** DATA LISTING follows **
Lemma total_swapped st p d card_name top below :
  lookup (players st) p = Some d ->
  card_in card_name (cards d) = true ->
  pop (court_deck st) = Some (top, below) ->
  total (swapped st p d card_name top below) = total st.
Proof.
  intros El Hin Hpop. unfold swapped, total. simpl.
  pose proof (hand_total_assign (players st) p d
                (mkP (remove_first card_name (cards d)) (coins d)) El) as H1.
  pose proof (hand_total_assign
                (assign (players st) p (mkP (remove_first card_name (cards d)) (coins d)))
                p (mkP (remove_first card_name (cards d)) (coins d))
                (mkP (remove_first card_name (cards d) ++ [top]) (coins d))
                (lookup_assign_same _ _ _)) as H2.
  pose proof (remove_first_length _ _ Hin) as H3.
  pose proof (pop_length Hpop) as H4.
  simpl in H1, H2. rewrite length_app in H2. simpl in H2. lia.
Qed.

Lemma handle_card_swap_total p c st :
  total (final (handle_card_swap p c st)) = total st.
Proof.
  destruct (pop (court_deck st)) as [[top below]|] eqn:Hpop.
  - destruct (lookup (players st) p) as [d|] eqn:El.
    + destruct (card_in c (cards d)) eqn:Hin.
      * rewrite (handle_card_swap_done El Hin Hpop). simpl.
        now apply total_swapped.
      * unfold handle_card_swap. rewrite bind_get.
        destruct (length (court_deck st) <? 1); [reflexivity|].
        rewrite (bind_pure _ (player_data_found El)), Hin. reflexivity.
    + unfold handle_card_swap. rewrite bind_get.
      destruct (length (court_deck st) <? 1); [reflexivity|].
      rewrite (bind_exn _ (player_data_missing El)). reflexivity.
  - apply pop_None in Hpop. unfold handle_card_swap. rewrite bind_get, Hpop.
    reflexivity.
Qed.

Lemma handle_card_swap_same_total p c : rel true same_total (handle_card_swap p c).
Proof. intros st _. apply handle_card_swap_total. Qed.

Lemma total_reset st : total (reset_table st) = 15.
Proof. reflexivity. Qed.

Lemma total_shuffle_deck rs st :
  total (set_court_deck (shuffle rs (court_deck st)) st) = total st.
Proof. unfold total. simpl. now rewrite shuffle_length. Qed.

Lemma handle_player_elimination_keeps s e p :
  rel true (keeps s) (handle_player_elimination e p).
Proof.
  intros st. unfold handle_player_elimination. rel_step.
  destruct (length (cards d) =? 0) eqn:E; [|rel_step].
  apply Nat.eqb_eq in E.
  rapply rel_at_reader; [apply get_next_player_final|]. intros next _.
  rapply rel_at_modify_bind.
  { apply keeps_same. pose proof (total_delete st p d H). lia. }
  rel_step.
  match goal with |- context [check_win_condition ?s] =>
    destruct (check_win_condition s) as [w|] end; [|rel_step].
  rel_step.
  rapply rel_at_reader; [apply reveal_winner_hand_final|]. intros _ _.
  rapply rel_at_modify_bind; [now apply keeps_fresh|].
  unfold shuffle_deck.
  rapply rel_at_modify_bind; [apply keeps_same, total_shuffle_deck|].
  rel_step.
Qed.

Lemma challenge_loss_keeps s e legit loser :
  rel true (keeps s) (challenge_loss e legit loser).
Proof.
  intros st. unfold challenge_loss. rel_step.
  destruct (0 <? length (cards d)); [|rel_step].
  rapply rel_at_call; [apply same_total_keeps, lose_influence_same_total|]. intros _ s1.
  rapply rel_at_call; [apply handle_player_elimination_keeps|].
  intros [[el en] nx] s2. rel_step.
Qed.

Lemma handle_challenge_keeps s e claimer challenger c :
  rel true (keeps s) (handle_challenge e claimer challenger c).
Proof.
  intros st. unfold handle_challenge. rel_step.
  destruct (card_in c (cards d)); [|apply challenge_loss_keeps].
  rel_step.
  rapply rel_at_call; [apply same_total_keeps, handle_card_swap_same_total|]. intros _ s1.
  apply challenge_loss_keeps.
Qed.

Lemma handle_block_challenge_keeps s e blocker challenger vs :
  rel true (keeps s) (handle_block_challenge e blocker challenger vs).
Proof.
  intros st. unfold handle_block_challenge. rel_step.
  destruct (valid_card_found vs (cards d)); [|apply challenge_loss_keeps].
  rel_step.
  rapply rel_at_call; [apply same_total_keeps, handle_card_swap_same_total|]. intros _ s1.
  apply challenge_loss_keeps.
Qed.

Lemma strike_keeps s e target : rel true (keeps s) (strike e target).
Proof.
  intros st. unfold strike.
  rapply rel_at_call; [apply same_total_keeps, lose_influence_same_total|]. intros _ s1.
  rapply rel_at_call; [apply handle_player_elimination_keeps|].
  intros [[el en] nx] s2. rel_step.
Qed.

Lemma assassinate_target_keeps s e target : rel true (keeps s) (assassinate_target e target).
Proof.
  intros st. unfold assassinate_target. rel_step.
  destruct (is_player_alive st target); [apply strike_keeps|rel_step].
Qed.

Lemma steal_coins_same_total e target : rel true same_total (steal_coins e target).
Proof.
  intros st. unfold steal_coins. rel_step.
  destruct (is_player_alive st target); [|rel_step].
  rel_step.
  rapply rel_at_call; [apply add_coins_same_total|]. intros _ s1.
  apply add_coins_same_total.
Qed.

(** ** Card conservation: the turn scheduler and the commands *)

Lemma rel_at_any x (R : table -> table -> Prop) {A} (c : M A) st :
  rel true R c -> rel_at x R c st.
Proof.
  intros H. eapply rel_weaken; [| |apply H]; auto.
Qed.

Lemma rel_any x (R : table -> table -> Prop) {A} (c : M A) :
  rel true R c -> rel x R c.
Proof. intros H st. now apply rel_at_any. Qed.

Lemma validate_turn_final p st : final (validate_turn p st) = st.
Proof.
  unfold validate_turn. rewrite bind_get.
  destruct (current_player st) as [cp|]; [destruct (Nat.eqb p cp)|]; reflexivity.
Qed.

Lemma validate_target_final t st : final (validate_target t st) = st.
Proof.
  unfold validate_target. rewrite bind_get.
  destruct (negb (mem (players st) t)); [reflexivity|].
  destruct (negb (is_player_alive st t)); reflexivity.
Qed.

Lemma validate_self_target_final p t st : final (validate_self_target p t st) = st.
Proof. unfold validate_self_target. destruct (Nat.eqb p t); reflexivity. Qed.

Lemma validate_coins_final p n st : final (validate_coins p n st) = st.
Proof.
  unfold validate_coins. destruct (lookup (players st) p) as [d|] eqn:E.
  - rewrite (bind_pure _ (player_data_found E)). destruct (coins d <? n)%Z; reflexivity.
  - now rewrite (bind_exn _ (player_data_missing E)).
Qed.

Lemma validate_action_allowed_final p a st : final (validate_action_allowed p a st) = st.
Proof.
  unfold validate_action_allowed. destruct (lookup (players st) p) as [d|] eqn:E.
  - rewrite (bind_pure _ (player_data_found E)).
    destruct ((10 <=? coins d)%Z && negb (is_coup a)); reflexivity.
  - now rewrite (bind_exn _ (player_data_missing E)).
Qed.

Lemma target_in_game_final t st : final (target_in_game t st) = st.
Proof.
  unfold target_in_game. rewrite bind_get.
  destruct (negb (mem (players st) t)); reflexivity.
Qed.

Lemma target_has_coins_final t st : final (target_has_coins t st) = st.
Proof.
  unfold target_has_coins. destruct (lookup (players st) t) as [d|] eqn:E.
  - rewrite (bind_pure _ (player_data_found E)). destruct (coins d <? 1)%Z; reflexivity.
  - now rewrite (bind_exn _ (player_data_missing E)).
Qed.

Lemma rel_at_checked x R {HR : PreOrder R} (v : M bool) (k : M unit) st :
  (forall s, final (v s) = s) -> rel_at x R k st -> rel_at x R (checked v k) st.
Proof.
  intros Hv Hk. unfold checked. apply rel_at_reader; auto.
  intros [|] _; [exact Hk|]. now apply rel_at_ret.
Qed.

Lemma total_set_current_player p st : total (set_current_player p st) = total st.
Proof. reflexivity. Qed.

Lemma advance_turn_fuel_keeps s e :
  clean s e -> forall fuel cur, rel true (keeps s) (advance_turn_fuel fuel e cur).
Proof.
  intros Hc. induction fuel as [|f IH]; intros cur st; cbn [advance_turn_fuel];
    [rel_step|].
  rel_step. rapply rel_at_bind.
  - destruct (mem (players st) cur).
    + rapply rel_at_reader; [apply get_next_player_final|]. intros np _.
      rapply rel_at_modify_bind; [now apply keeps_same|]. rel_step.
    + destruct (keys (players st)) as [|p t]; [rel_step|].
      rapply rel_at_modify_bind; [now apply keeps_same|]. rel_step.
  - intros chosen _.
    match goal with |- rel_at _ _ _ ?s => generalize s end. intros s1.
    destruct chosen; cbn [negb]; [|rel_step].
    rel_step. destruct (current_player s1) as [cp|]; [|rel_step].
    destruct (get_member e cp) eqn:Eg.
    + rapply rel_at_reader; [apply check_forced_coup_final|]. intros forced _.
      destruct forced; [rel_step|].
      rapply rel_at_same. apply enhanced_turn_announcement_final.
    + destruct s.
      { destruct (Hc eq_refl) as [Hm _]. rewrite Hm in Eg. discriminate. }
      rel_step. rapply rel_at_modify_bind.
      { apply keeps_le. destruct (mem (players s1) cp) eqn:Em; [|lia].
        apply mem_lookup in Em as (d & El).
        pose proof (total_delete s1 cp d El). lia. }
      rel_step.
      match goal with |- context [check_win_condition ?t] =>
        destruct (check_win_condition t) as [w|] end; [|apply IH].
      rel_step. rapply rel_at_modify. apply keeps_le.
      unfold departure_reset, total. simpl. change (hand_total []) with 0. lia.
Qed.

Lemma advance_turn_keeps s e cur :
  clean s e -> rel true (keeps s) (advance_turn e cur).
Proof.
  intros Hc st. unfold advance_turn. rel_step. now apply advance_turn_fuel_keeps.
Qed.

Lemma bluff_exposed_keeps s e v :
  clean s e -> rel true (keeps s) (bluff_exposed e v).
Proof.
  intros Hc st. unfold bluff_exposed.
  destruct (is_author e (eliminated_player v)); [|now apply advance_turn_keeps].
  rapply rel_at_modify_bind; [now apply keeps_same|].
  destruct (next_player_result v); rel_step.
Qed.

Create HintDb coup_rel.
#[global] Hint Resolve handle_player_elimination_keeps challenge_loss_keeps
  handle_challenge_keeps handle_block_challenge_keeps strike_keeps
  assassinate_target_keeps advance_turn_keeps bluff_exposed_keeps : coup_rel.
#[global] Hint Resolve validate_turn_final validate_target_final
  validate_self_target_final validate_coins_final validate_action_allowed_final
  target_in_game_final target_has_coins_final : coup_rel.

(** Walks through the body of a command. *)
Ltac cmd_step :=
  first
    [ rel_step
    | lazymatch goal with
      | |- rel_at _ _ (checked _ _) _ =>
          rapply rel_at_checked; [solve [auto with coup_rel]|]
      | |- rel_at _ _ (then_advance _ _) _ => unfold then_advance
      | |- rel_at _ _ (bind (wait_for_reaction _ _ _ _) _) _ =>
          rapply rel_at_reader; [apply wait_for_reaction_final|intros ? _]
      | |- rel_at _ _ (bind (enhanced_turn_announcement _ _ _) _) _ =>
          rapply rel_at_reader; [apply enhanced_turn_announcement_final|intros ? _]
      | |- rel_at _ _ (bind (modify (set_current_player _)) _) _ =>
          rapply rel_at_modify_bind; [now apply keeps_same|]
      | |- rel_at _ _ (bind (add_coins _ _) _) _ =>
          rapply rel_at_call;
          [apply rel_any, same_total_keeps, add_coins_same_total|intros ? ?]
      | |- rel_at _ _ (bind (steal_coins _ _) _) _ =>
          rapply rel_at_call;
          [apply rel_any, same_total_keeps, steal_coins_same_total|intros ? ?]
      | |- rel_at _ _ (bind (match ?r with _ => _ end) _) _ => destruct r
      | |- rel_at _ _ (bind _ _) _ =>
          rapply rel_at_call; [apply rel_any; solve [auto with coup_rel]|intros ? ?]
      | |- rel_at _ _ (match ?r with _ => _ end) _ => destruct r
      | |- rel_at _ _ _ _ => apply rel_at_any; solve [auto with coup_rel]
      end ].

Lemma income_keeps s e : clean s e -> rel true (keeps s) (income e).
Proof. intros Hc st. unfold income. repeat cmd_step. Qed.

Lemma foreign_aid_keeps s e : clean s e -> rel true (keeps s) (foreign_aid e).
Proof. intros Hc st. unfold foreign_aid. repeat cmd_step. Qed.

Lemma coup_keeps s e t : clean s e -> rel true (keeps s) (coup e t).
Proof. intros Hc st. unfold coup. repeat cmd_step. Qed.

Lemma assassinate_keeps s e t : clean s e -> rel true (keeps s) (assassinate e t).
Proof. intros Hc st. unfold assassinate. repeat cmd_step. Qed.

Lemma tax_keeps s e : clean s e -> rel true (keeps s) (tax e).
Proof. intros Hc st. unfold tax. repeat cmd_step. Qed.

Lemma steal_keeps s e t : clean s e -> rel true (keeps s) (steal e t).
Proof. intros Hc st. unfold steal. repeat cmd_step. Qed.

Lemma end_keeps s e : rel true (keeps s) (end_ e).
Proof.
  intros st. unfold end_. rel_step.
  destruct (negb (game_started st)); [rel_step|].
  rapply rel_at_modify_bind; [now apply keeps_fresh|].
  unfold shuffle_deck. rapply rel_at_modify. apply keeps_same, total_shuffle_deck.
Qed.
(** * nova-renderer: the Vulkan render engine

    A shallow embedding of [vulkan_render_engine] (mesh streaming, shaderpack
    compilation, frame loop).  Unsigned integers are [N] with their wrap-around
    written out, [std::unordered_map]s whose iteration order is irrelevant are
    [gmap]s, exceptions and undefined behaviour are explicit outcomes, and the
    calls made to the Vulkan driver are recorded in an event log kept in the
    engine state. *)

From Stdlib Require Import NArith Permutation Sorted.
From stdpp Require Import gmap strings list fin_maps pretty.

(** ** Machine integers *)

Module UInt.
Local Open Scope N_scope.

Definition wrap32 (x : N) : N := x mod 2 ^ 32.
Definition wrap64 (x : N) : N := x mod 2 ^ 64.

(** [a % b] on unsigned operands: undefined for a zero divisor. *)
Definition umod (a b : N) : option N :=
  if N.eqb b 0 then None else Some (a mod b).

(** [a / b] on unsigned operands: undefined for a zero divisor. *)
Definition udiv (a b : N) : option N :=
  if N.eqb b 0 then None else Some (a / b).

End UInt.

(** ** Exceptions and outcomes *)

Inductive exn : Type :=
  | runtime_error (what : string)
  | out_of_range (what : string)
  | render_engine_initialization_exception (what : string)
  | render_engine_rendering_exception (what : string)
  | shader_layout_creation_failed (what : string)
  | pass_ordering_exception (what : string)
  | allocation_failed (what : string).

(** What a call does: it returns, it throws, or it runs into behaviour the
    language leaves undefined (division by zero, out-of-bounds access). *)
Inductive outcome (A : Type) : Type :=
  | Returns (a : A)
  | Throws (e : exn)
  | Undefined.
Arguments Returns {A} a.
Arguments Throws {A} e.
Arguments Undefined {A}.

Definition what (e : exn) : string :=
  match e with
  | runtime_error w | out_of_range w
  | render_engine_initialization_exception w
  | render_engine_rendering_exception w
  | shader_layout_creation_failed w
  | pass_ordering_exception w
  | allocation_failed w => w
  end.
** End of DATA LISTING **
In the entries above, please find the line with "destruct (pop (court_deck" and the line with "- apply pop_None", then write out exactly those two lines and every line between them, and nothing more.

  destruct (pop (court_deck st)) as [[top below]|] eqn:Hpop.
  - destruct (lookup (players st) p) as [d|] eqn:El.
    + destruct (card_in c (cards d)) eqn:Hin.
      * rewrite (handle_card_swap_done El Hin Hpop). simpl.
        now apply total_swapped.
      * unfold handle_card_swap. rewrite bind_get.
        destruct (length (court_deck st) <? 1); [reflexivity|].
        rewrite (bind_pure _ (player_data_found El)), Hin. reflexivity.
    + unfold handle_card_swap. rewrite bind_get.
      destruct (length (court_deck st) <? 1); [reflexivity|].
      rewrite (bind_exn _ (player_data_missing El)). reflexivity.
  - apply pop_None in Hpop. unfold handle_card_swap. rewrite bind_get, Hpop.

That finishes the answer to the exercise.